Bikerken at January 8, 2008 5:08 PM
Well, they aren't thieving sons of bitches, they're people who do backbreaking, risky work for a low price. As this gets settled, I think people gonna realize that a lot of our economy needs people like that. But slavery shouldn't be tolerated
Crid at January 8, 2008 5:13 PM
Brian:
After dealing with HP, I switched to Apple.
My biggest complaint about manufacturing companies is that they rarely, if ever pay the full price for what it costs to produce their products - like any brat, they get away with what they can (and the blame for that goes back to national governments/ real people). Other than that (to continue my gross oversimplification), they are self governing in that they do what works or die off.

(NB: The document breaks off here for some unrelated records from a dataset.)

Lemma fetch_page_world username vt s out w' :
  fetch_page username vt (scan_after s) (scan_all s) (scan_world s) = (out, w') →
  w' = requested username vt s ∨ w' = log (Sleep pacing) (requested username vt s).
Proof.
  rewrite fetch_page_spec.
  destruct (page_response username vt s) as [r|]; [|intros [= <- <-]; by left].
  destruct (status_code r =? 404)%Z; [intros [= <- <-]; by left|].
  destruct (raises_for_status r); [intros [= <- <-]; by left|].
  destruct (should_break _ _ _); intros [= <- <-]; [by left|by right].
Qed.

(** What a turn adds to the trace: one GET and, if the loop goes on,
    one pause; no vote call, no POST, no progress event. *)
Lemma fetch_page_trace username vt s out w' :
  fetch_page username vt (scan_after s) (scan_all s) (scan_world s) = (out, w') →
  requests_made w' = S (requests_made (scan_world s))
  ∧ ∃ new, trace w' = trace (scan_world s) ++ new
           ∧ vote_calls new = [] ∧ posts new = [] ∧ progress_events new = [].
Proof.
  intros H. apply fetch_page_world in H as [->| ->].
  - split; [reflexivity|]. eexists [_]. split; [reflexivity|]. done.
  - split; [reflexivity|]. eexists [_; _]. unfold log. simpl.
    split; [by rewrite <- app_assoc|]. done.
Qed.

Lemma turns_step k username vt s :
  turns (S k) username vt s =
    match fetch_page username vt (scan_after s) (scan_all s) (scan_world s) with
    | (Returned (Next after' all'), w') =>
        turns k username vt {| scan_after := after'; scan_all := all'; scan_world := w' |}
    | _ => None
    end.
Proof. reflexivity. Qed.

Lemma turns_trace username vt k : ∀ s s_k,
  turns k username vt s = Some s_k →
  requests_made (scan_world s_k) = requests_made (scan_world s) + k
  ∧ ∃ new, trace (scan_world s_k) = trace (scan_world s) ++ new
           ∧ vote_calls new = [] ∧ posts new = [] ∧ progress_events new = [].
Proof.
  induction k as [|k IH]; intros s s_k H.
  - inversion H; subst. split; [lia|]. exists []. by rewrite app_nil_r.
  - rewrite turns_step in H.
    destruct (fetch_page _ _ _ _ _) as [[[ids|a all]| |] w1] eqn:E; try done.
    apply fetch_page_trace in E as (R1 & new1 & T1 & V1 & P1 & G1).
    apply IH in H as (R2 & new2 & T2 & V2 & P2 & G2). simpl in *.
    split; [lia|]. exists (new1 ++ new2).
    rewrite T2, T1, <- app_assoc, vote_calls_app, posts_app, progress_events_app,
      V1, V2, P1, P2, G1, G2. done.
Qed.

(** The loop ends at the first turn that ends it. *)
Lemma pagination_halts username vt k : ∀ fuel s s_k ids w',
  turns k username vt s = Some s_k →
  fetch_page username vt (scan_after s_k) (scan_all s_k) (scan_world s_k)
    = (Returned (Done ids), w') →
  k < fuel →
  pagination fuel username vt (scan_after s) (scan_all s) (scan_world s)
    = (Returned ids, w').
Proof.
  induction k as [|k IH]; intros fuel s s_k ids w' Ht Hf Hk;
    (destruct fuel as [|fuel]; [lia|]).
  - inversion Ht; subst. simpl. by rewrite (bind_returned _ _ _ _ _ Hf).
  - rewrite turns_step in Ht.
    destruct (fetch_page _ _ _ _ _) as [[[ids1|a all]| |] w1] eqn:E; try done.
    simpl. rewrite (bind_returned _ _ _ _ _ E).
    apply (IH fuel {| scan_after := a; scan_all := all; scan_world := w1 |} s_k);
      [done|done|lia].
Qed.
Definition importDatabase (now : Date) (jsonData : string) (d : t)
  : ImportOutcome.t * t :=
  match JSON_parse h jsonData with
  | Throw e => (importFailed e, d)
  | Ok importData =>
      match Json.prop h importData "faces" with
      | Throw e => (importFailed e, d)
      | Ok faces =>
          if negb (Json.truthy faces) || negb (Json.isArray faces)
          then ({| ImportOutcome.success := false;
                   ImportOutcome.facesImported := 0;
                   ImportOutcome.descriptorsImported := 0;
                   ImportOutcome.message := "Invalid database format" |}, d)
          else
            let d1 := clearDatabase now d in
            let elements :=
              match faces with Some (JArr items) => items | _ => [] end in
            match importFaces elements (database d1) 0 0 with
            | (Throw e, v) => (importFailed e, with_database d1 v)
            | (Ok (facesImported, descriptorsImported), v) =>
                let d2 :=
                  with_database d1
                    {| vfaces := vfaces v;
                       vtotalDescriptors := Z.of_nat descriptorsImported;
                       vlastUpdated := now |} in
                let d3 := saveToStorage now (syncToRecognitionService now d2) in
                ({| ImportOutcome.success := true;
                    ImportOutcome.facesImported := facesImported;
                    ImportOutcome.descriptorsImported := descriptorsImported;
                    ImportOutcome.message :=
                      "Successfully imported " ++ JsString.of_nat facesImported
                      ++ " faces with " ++ JsString.of_nat descriptorsImported
                      ++ " descriptors" |},
                 d3)
            end
      end
  end.

(** [loadFromStorage]: an item that is present and not empty is
    imported. *)
Definition loadFromStorage (now : Date) (d : t) : t :=
  match localStorage d with
  | Some storedData =>
      if String.eqb storedData EmptyString then d
      else snd (importDatabase now storedData d)
  | None => d
  end.

Definition constructor (now : Date)
    (faceRecognitionService : FaceRecognitionService.t)
    (storage : option string) : t :=
  loadFromStorage now
    {| database :=
         {| vfaces := JsMap.empty; vtotalDescriptors := 0; vlastUpdated := now |};
       faceRecognitionService := faceRecognitionService;
       localStorage := storage |}.

End WithHost.

End FaceDatabase.

(* ================================================================== *)
(** * Definitions for the statements *)
(* ================================================================== *)

(** The definitions below are not code of the repository: they are the
    notions the statements are written with (the distance as a sum, the
    order of the scan, the invariant of the store, the counts of the
    training loop, the exported document). *)

Module Distance.
Import FaceRecognitionService.
Local Open Scope R_scope.

(** The sum of the squared differences of all components, pair by
    pair. *)
Fixpoint sumSquares (a b : Float32Array) : R :=
  match a, b with
  | x :: a', y :: b' => (x - y) * (x - y) + sumSquares a' b'
  | _, _ => 0
  end.

(** The Euclidean distance of two vectors of one length. *)
Definition euclidean (a b : Float32Array) : R := sqrt (sumSquares a b).

End Distance.

Module Matcher.
Import FaceRecognitionService.
Local Open Scope R_scope.

(** A stored descriptor as the scan meets it: the key and the face of
    its map entry, and its index in the face. *)
Record candidate : Type := mkCandidate {
  c_faceId : string;
  c_face : KnownFace;
  c_index : nat;
  c_descriptor : Float32Array
}.

Definition indexed (faceId : string) (knownFace : KnownFace) (start : nat)
    (ds : list Float32Array) : list candidate :=
  map (fun p => mkCandidate faceId knownFace (fst p) (snd p))
      (combine (seq start (length ds)) ds).

Definition candidatesOf (entry : string * KnownFace) : list candidate :=
  indexed (fst entry) (snd entry) 0 (descriptors (snd entry)).

(** All stored descriptors in the order of the scan: the entries in
    insertion order, and in each the descriptors by index. *)
Definition candidates (s : t) : list candidate :=
  flat_map candidatesOf (faces (faceDatabase s)).

Definition distanceTo (q : Float32Array) (c : candidate) : R :=
  Distance.euclidean q (c_descriptor c).

Definition matchOf (q : Float32Array) (c : candidate) : FaceMatch :=
  {| personName := name (c_face c);
     confidence := distanceToConfidence (distanceTo q c);
     distance := distanceTo q c;
     descriptorId := c_faceId c ++ "_" ++ JsString.of_nat (c_index c) |}.

(** The test and the update of the loop body. *)
Definition step (s : t) (q : Float32Array) (acc : scan) (c : candidate)
  : scan :=
  if Num.lt_ext (distanceTo q c) (snd acc)
     && Num.leb (distanceTo q c) (MAX_DISTANCE s)
  then (Some (matchOf q c), Num.Finite (distanceTo q c))
  else acc.

(** What the two variables of the scan hold once the candidates [seen]
    are behind it. *)
Definition first_nearest (s : t) (q : Float32Array) (seen : list candidate)
    (acc : scan) : Prop :=
  match acc with
  | (None, Num.Infinity) =>
      forall c, In c seen -> MAX_DISTANCE s < distanceTo q c
  | (Some m, Num.Finite d) =>
      exists pre c post,
        seen = pre ++ c :: post
        /\ m = matchOf q c
        /\ d = distanceTo q c
        /\ d <= MAX_DISTANCE s
        /\ (forall c', In c' pre -> d < distanceTo q c')
        /\ (forall c', In c' post -> d <= distanceTo q c')
  | _ => False
  end.

End Matcher.

Module Gate.
Local Open Scope R_scope.

(** A service with the thresholds of the constructor and any store. *)
Definition default_service (now : Date) (db : FaceStore)
  : FaceRecognitionService.t :=
  FaceRecognitionService.with_faceDatabase
    (FaceRecognitionService.constructor now) db.

End Gate.

Module Store.
Import FaceRecognitionService.
Local Open Scope Z_scope.

Definition entries : Type := JsMap.t string KnownFace.

Definition count (f : KnownFace) : Z := Z.of_nat (length (descriptors f)).

(** The sum of the descriptor counts over all identities. *)
Fixpoint sumLengths (m : entries) : Z :=
  match m with
  | [] => 0
  | (_, f) :: r => count f + sumLengths r
  end.

(** The keys are unique, and each entry sits under its own [id]. *)
Definition well_keyed (m : entries) : Prop :=
  NoDup (JsMap.keys m) /\ forall k f, In (k, f) m -> id f = k.

Definition get (m : entries) (k : string) : option KnownFace :=
  JsMap.get String.eqb m k.

(** The counter agrees with the entries. *)
Definition consistent (s : t) : Prop :=
  totalDescriptors (faceDatabase s) = sumLengths (faces (faceDatabase s)).

Definition well_formed (s : t) : Prop :=
  consistent s /\ well_keyed (faces (faceDatabase s)).

End Store.

Module History.

Inductive operation : Type :=
| Add (now : Date) (name : string) (extracted : option Float32Array)
| Remove (now : Date) (name : string)
| Clear (now : Date)
| Thresholds (options : FaceRecognitionService.ThresholdOptions).

Definition apply (s : FaceRecognitionService.t) (o : operation)
  : FaceRecognitionService.t :=
  match o with
  | Add now name extracted =>
      snd (FaceRecognitionService.addKnownFace now name extracted s)
  | Remove now name => snd (FaceRecognitionService.removeKnownFace now name s)
  | Clear now => FaceRecognitionService.clearDatabase now s
  | Thresholds options => FaceRecognitionService.updateThresholds options s
  end.

Definition run (created : Date) (ops : list operation)
  : FaceRecognitionService.t :=
  fold_left apply ops (FaceRecognitionService.constructor created).

End History.

Module Sync.
Import FaceDatabase.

I don't care about the legal status of immigrants. I live in a solid, lower-middle class neighborhood. My hoodlum neighbor, a legal citizen, went from being a juvenile delinquent to an adult criminal. His status as a citizen won't help anyone recover damages if he's driving uninsured when he hits your car (before or after robbing you...).
We've already built in consequences for bad behavior. I worked in a building that housed an abortion clinic, and met a woman who survived a clinic bombing. Knowing that if my work place was bombed, it would be bombed by an American (and probably a Christian) was no consolation. If you don't hurt people, frankly, I don't care.
As for the economics of local, cheap labor - We either pass legislation to create a living wage, or we don't. We either pass legislation to encourage labor organization, or we don't. Both vary per state and federal government, which we ostensibly influence. Once these are in place and enforced (if not before), illegal immigrants are not the influential factor.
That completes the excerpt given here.